We use a simple binary code - 1 for South, 0 for North. This will enable easier manipulation later. We build a dictionary for ease of use.

In [3]:
homogenous_status = {'Abyan':1,
                    '`Adan':1, 
                    'Al Dali\'':1,
                    'Al Mahrah':1,
                    'Hadramawt':1, 
                    'Lahij':1,
                    'Ma\'rib':1,
                    'Shabwah':1, 
                     
                    'Al Mahwit':0,
                    'Amran':0, 
                    'Dhamar':0,
                    'Hajjah':0,
                    'Ibb':0,
                    'Sa`dah':0,
                    'San`a\'':0,
                    'Raymah':0,
                    'Amanat Al Asimah':0
                    }

We pick out the unique values in the NAME_1 field of the administrative boundary shapefile:

In [4]:
unique_regions = list(util_shp.NAME_1.unique())

...and check against the keys of the above dictionary to identify the non-homogenous governorates. We will then take each of those in turn and build similar dictionaries for them. 

In [5]:
for i in homogenous_status.keys():
    if i not in unique_regions:
        print(i)

Taizz is one such governorates where control is split between the north and the south. So, we pick out from the shapefile all districts where NAME_1 is Ta`izz, and make a list of the unique values in NAME_2 (the sub-governorate districts)

In [6]:
Taizz_shp_districts = list(util_shp.loc[util_shp.NAME_1 == 'Ta`izz'].NAME_2.unique())
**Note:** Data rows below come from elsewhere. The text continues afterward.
Lemma build_elements_Ok mappings :
  (exists els, build_elements mappings = Ok els
               /\ map ConceptMapElement.code els
                  = map ConceptEntry.source_code mappings) <->
  Forall (fun g =>
            Forall (fun t => is_Some (EquivalenceEnum_lookup
                                        (ConceptTarget.equivalence t)))
                   (ConceptEntry.targets g)) mappings.
Proof.
  induction mappings as [|g mappings IH]; simpl.
  - split; [by constructor|by exists []].
  - destruct (build_targets (ConceptEntry.targets g)) as [ts|x] eqn:E; simpl.
    + assert (Hg : Forall (fun t => is_Some (EquivalenceEnum_lookup
                                     (ConceptTarget.equivalence t)))
                          (ConceptEntry.targets g))
        by (apply build_targets_Ok; by eexists).
      destruct (build_elements mappings) as [els|x]; simpl.
      * split.
        -- intros (? & [= <-] & [= Hc]). constructor; [done|].
           apply IH. by eexists.
        -- intros [_ H]%Forall_cons. apply IH in H as (els' & [= <-] & Hc).
           eexists. split; [done|]. simpl. by rewrite Hc.
      * split; [by intros (? & ? & _)|]. intros [_ H]%Forall_cons.
        apply IH in H as (? & ? & _). done.
    + split; [by intros (? & ? & _)|]. intros [H _]%Forall_cons.
      apply build_targets_Ok in H as [? H]. congruence.
Qed.
(** * PyVisca: the VISCA protocol engine of [pyviscam]

    A shallow embedding of [pyviscam/port.py] (class [Serial]) and of the
    protocol core of [pyviscam/camera.py] (class [Camera]: [_send_packet],
    [_cmd_cam], [_come_back], [_query]), followed by the properties of the
    packet framing, of the command and query handshakes and of the reply
    decoder.

    Python 2 byte strings ([str]) are Rocq [string]s: a sequence of 8-bit
    characters.  The serial line and the mutex are an explicit state that
    every method threads through; exceptions and a blocking [acquire] are
    outcomes of a small monad. *)

From Stdlib Require Import ZArith String Ascii List Lia DecimalString.
From stdpp Require Import gmap strings.
Import ListNotations.

Open Scope string_scope.
Open Scope list_scope.
Open Scope Z_scope.

(** ** Python values and builtins *)

Inductive exn : Type :=
| AttributeError
| IndexError
| TypeError
| ValueError
| ThreadError.

(** The values the protocol engine hands back to its callers. *)
#[warnings="-register-all"]
Inductive value : Type :=
| PyNone
| PyBool (b : bool)
| PyInt (z : Z)
| PyStr (s : string)
| PyList (l : list value).

(** Truth value of an object, as tested by [if x:] and [if not x:]. *)
Definition truthy (v : value) : bool :=
  match v with
  | PyNone => false
  | PyBool b => b
  | PyInt z => negb (z =? 0)
  | PyStr s => negb (s =? "")%string
  | PyList l => match l with [] => false | _ => true end
  end.

(** [chr(i)]: the one-character string of code [i]; [ValueError] outside
    [range(256)]. *)
Definition chr (i : Z) : exn + string :=
  if (0 <=? i) && (i <? 256)
  then inr (String (ascii_of_N (Z.to_N i)) "")
  else inl ValueError.

(** [ord(c)] of a one-character string. *)
Definition ord (c : ascii) : Z := Z.of_N (N_of_ascii c).

(** The byte [i] as a character, for string constants such as ['\x90']. *)
Definition xchr (i : Z) : ascii := ascii_of_N (Z.to_N i).

(** [s[-1:]]: the last character, or the empty string. *)
Fixpoint slice_last (s : string) : string :=
  match s with
  | "" => ""
  | String c "" => String c ""
  | String _ r => slice_last r
  end.
Lemma sshort_eq z : exists k, (sshort z = z + k * 2 ^ 16)%Z.
Proof.
  exists (- ((z + 2 ^ 15) / 2 ^ 16))%Z. unfold sshort. rewrite Z.mod_eq by done. lia.
Qed.

Lemma sshort_shift z k : sshort (z + k * 2 ^ 16) = sshort z.
Proof. unfold sshort. replace (z + k * 2 ^ 16 + 2 ^ 15)%Z with (z + 2 ^ 15 + k * 2 ^ 16)%Z by lia. by rewrite Z.mod_add. Qed.

Lemma sshort_add_l a b : sshort (sshort a + b) = sshort (a + b).
Proof. destruct (sshort_eq a) as [k ->]. rewrite <- (sshort_shift (a + b) k). f_equal. lia. Qed.

Lemma sshort_add_r a b : sshort (a + sshort b) = sshort (a + b).
Proof. by rewrite Z.add_comm, sshort_add_l, Z.add_comm. Qed.

Lemma sshort_sub_l a b : sshort (sshort a - b) = sshort (a - b).
Proof. apply (sshort_add_l a (- b)). Qed.

Lemma sshort_idem a : sshort (sshort a) = sshort a.
Proof. apply sshort_id, sshort_range. Qed.

Lemma wrap16_idem n : wrap16 (wrap16 n) = wrap16 n.
Proof. unfold wrap16. by apply N.Div0.mod_mod. Qed.

(** ** Handles, type codes and vectors of containers *)

(** [UUID] is [unsigned long]; a [Handle] wraps one. *)
Abbreviation Handle := N (only parsing).
Definition UNDEFINED : Handle := 2 ^ 64 - 1.

(** [Handle::compare]. *)
Definition Handle_compare (h1 h2 : Handle) : Z :=
  if (h1 <? h2)%N then -1 else if (h2 <? h1)%N then 1 else 0.

(** ** Filters *)
Lemma filter_keep {A} (P : A -> Prop) `{forall x, Decision (P x)} (l : list A) :
  Forall P l -> filter P l = l.
Proof. induction 1; [done|]. rewrite filter_cons_True by done. by f_equal. Qed.

Lemma filter_iff_in {A} (P Q : A -> Prop) `{forall x, Decision (P x), forall x, Decision (Q x)} (l : list A) :
  (forall x, x ∈ l -> P x <-> Q x) -> filter P l = filter Q l.
Proof.
  induction l as [|x l IH]; intros H1; [done|].
  assert (Hl : filter P l = filter Q l) by (apply IH; intros y Hy; apply H1; by right).
  rewrite !filter_cons, Hl. pose proof (H1 x ltac:(left)). repeat case_decide; tauto || done.
Qed.

Lemma StronglySorted_filter {A} (R : A -> A -> Prop) (P : A -> Prop) `{forall x, Decision (P x)} l :
  StronglySorted R l -> StronglySorted R (filter P l).
Proof.
  induction 1 as [|x l Hs IH Hx]; [constructor|]. rewrite filter_cons. case_decide; [|done].
  constructor; [done|]. rewrite Forall_forall in Hx |- *. intros y [_ Hy]%list_elem_of_filter. auto.
Qed.

(** The order in which an [UnorderedHandleSet] is iterated: unspecified, but
    every element is met once. *)
Class SetOrder := {
  set_order : gset Handle -> list Handle;
  set_order_perm : forall s, set_order s ≡ₚ elements s
}.

(** An order to run examples with. *)
Definition elements_order : SetOrder :=
  {| set_order := elements; set_order_perm := fun s => Permutation_refl (elements s) |}.

Lemma elem_of_set_order `{SetOrder} s x : x ∈ set_order s <-> x ∈ s.
Proof. rewrite set_order_perm. apply elem_of_elements. Qed.

Lemma NoDup_set_order `{SetOrder} s : NoDup (set_order s).
Proof. rewrite set_order_perm. apply NoDup_elements. Qed.

(** The number of occurrences of a handle in a list. *)
Definition occ (x : Handle) (l : list Handle) : nat := length (filter (eq x) l).

Lemma occ_nil x : occ x [] = 0.
Proof. done. Qed.

Lemma occ_cons x y l : occ x (y :: l) = (if decide (x = y) then 1 else 0) + occ x l.
Proof. unfold occ. rewrite filter_cons. by case_decide. Qed.

Lemma occ_app x l1 l2 : occ x (l1 ++ l2) = occ x l1 + occ x l2.
Proof. unfold occ. by rewrite filter_app, length_app. Qed.

Lemma occ_perm x l1 l2 : l1 ≡ₚ l2 -> occ x l1 = occ x l2.
Proof. unfold occ. by intros ->. Qed.

Lemma occ_pos x l : x ∈ l <-> 0 < occ x l.
Proof.
  induction l as [|y l IH]; [rewrite elem_of_nil, occ_nil; lia|].
  rewrite elem_of_cons, occ_cons, IH. case_decide; [subst|]; split; intros; try lia; auto.
Qed.

Lemma occ_0 x l : x ∉ l <-> occ x l = 0.
Proof. rewrite occ_pos. lia. Qed.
N.B. This information is hard-coded from the excel I was given

In [7]:
Taizz = {'Al  Mukha':0,
 "Al Ma'afer":1,
 'Al Mawasit':0,
 'Al Misrakh':1,
 'Al Mudhaffar':0,
 'Al Qahirah':1,
 "Al Wazi'iyah":0,
 'As Silw':1,
 'Ash Shamayatayn':0,
 "At Ta'iziyah":0,
 'Dhubab':0,
 'Dimnat Khadir':0,
 'Hayfan':1,
 'Jabal Habashy':1,
 'Maqbanah':0,
 "Mashra'a Wa Hadnan":0,
 'Mawiyah':0,
 'Mawza':0,
 'Sabir Al Mawadim':1,
 'Salh':1,
 'Sama':0,
 "Shara'b Ar Rawnah":0,
 "Shara'b As Salam":0}

We check to make sure that all Taizz districts have been given a value

In [8]:
for i in Taizz.keys():
    if i not in Taizz_shp_districts:
        print(i)  

We repeat this process for Al Jawf

In [9]:
al_jawf_shp_districts = list(util_shp.loc[util_shp.NAME_1 == 'Al Jawf'].NAME_2.unique())

In [10]:
al_jawf = {
 'Al Ghayl':1,
 'Al Hazm':1,
 'Al Humaydat':0,
 'Al Khalq':1,
 'Al Maslub':1,
 'Al Matammah':0,
 'Al Maton':0,
 'Az Zahir':0,
 'Bart Al Anan':0,
 "Khabb wa ash Sha'af":0,
 'Kharab Al Marashi':0,
 'Rajuzah':0
}

In [11]:
for i in al_jawf.keys():
    if i not in al_jawf_shp_districts:
        print(i)      

... and Al Hudaydah

In [12]:
al_hudaydah_shp_districts = list(util_shp.loc[util_shp.NAME_1 == 'Al Hudaydah'].NAME_2.unique())

In [13]:
Al_Hudaydah = {'Ad Dahi':0,
 'Ad Durayhimi':1,
 'Al Garrahi':0,
 'Al Hajjaylah':0,
 'Al Hali':0,
 'Al Hawak':1,
 'Al Khawkhah':1,
 'Al Mansuriyah':0,
 "Al Marawi'ah":0,
 'Al Mighlaf':0,
 'Al Mina':0,
 'Al Munirah':0,
 'Al Qanawis':0,
 'Alluheyah':0,
 'As Salif':0,
 'As Sukhnah':0,
 'At Tuhayat':1,
 'Az Zaydiyah':0,
 'Az Zuhrah':0,
 'Bajil':0,
 'Bayt Al Faqiah':1,
 'Bura':0,
 'Hays':1,
 "Jabal Ra's":0,
 'Kamaran':0,
 'Zabid':0}

In [14]:
for i in Al_Hudaydah.keys():
    if i not in al_hudaydah_shp_districts:
        print(i)     

... and Al Bayda

In [15]:
al_bayda_shp_districts = list(util_shp.loc[util_shp.NAME_1 == 'Al Bayda\''].NAME_2.unique())

In [16]:
al_bayda = {"Al A'rsh":0,
 'Al Bayda':0,
 'Al Bayda City':0,
 'Al Malagim':0,
 'Al Quraishyah':0,
 'Ar Ryashyyah':0,
 'As Sawadiyah':0,
 "As Sawma'ah":1,
 'Ash Sharyah':0,
 'At Taffah':0,
 'Az Zahir':1,
 "Dhi Na'im":0,
 'Maswarah':1,
 'Mukayras':0,
 "Na'man":1,
 "Nati'":1,
 "Rada'":0,
 'Radman Al Awad':0,
 'Sabah':0,
 "Wald Rabi'":0}

Now that we have assembled our binary dictionaries, we can map this 1/0 value onto ALL of the districts in the shapefile. We know by construction above that we have assigned values to every governorate or every district, so we need not worry about completeness at this stage. 

In [17]:
# Firstly, we use the map method on NAME_1 column to fill in our homogenous states, filling blanks with the word 'split'
util_shp['allegiance'] = util_shp['NAME_1'].map(homogenous_status).fillna('split')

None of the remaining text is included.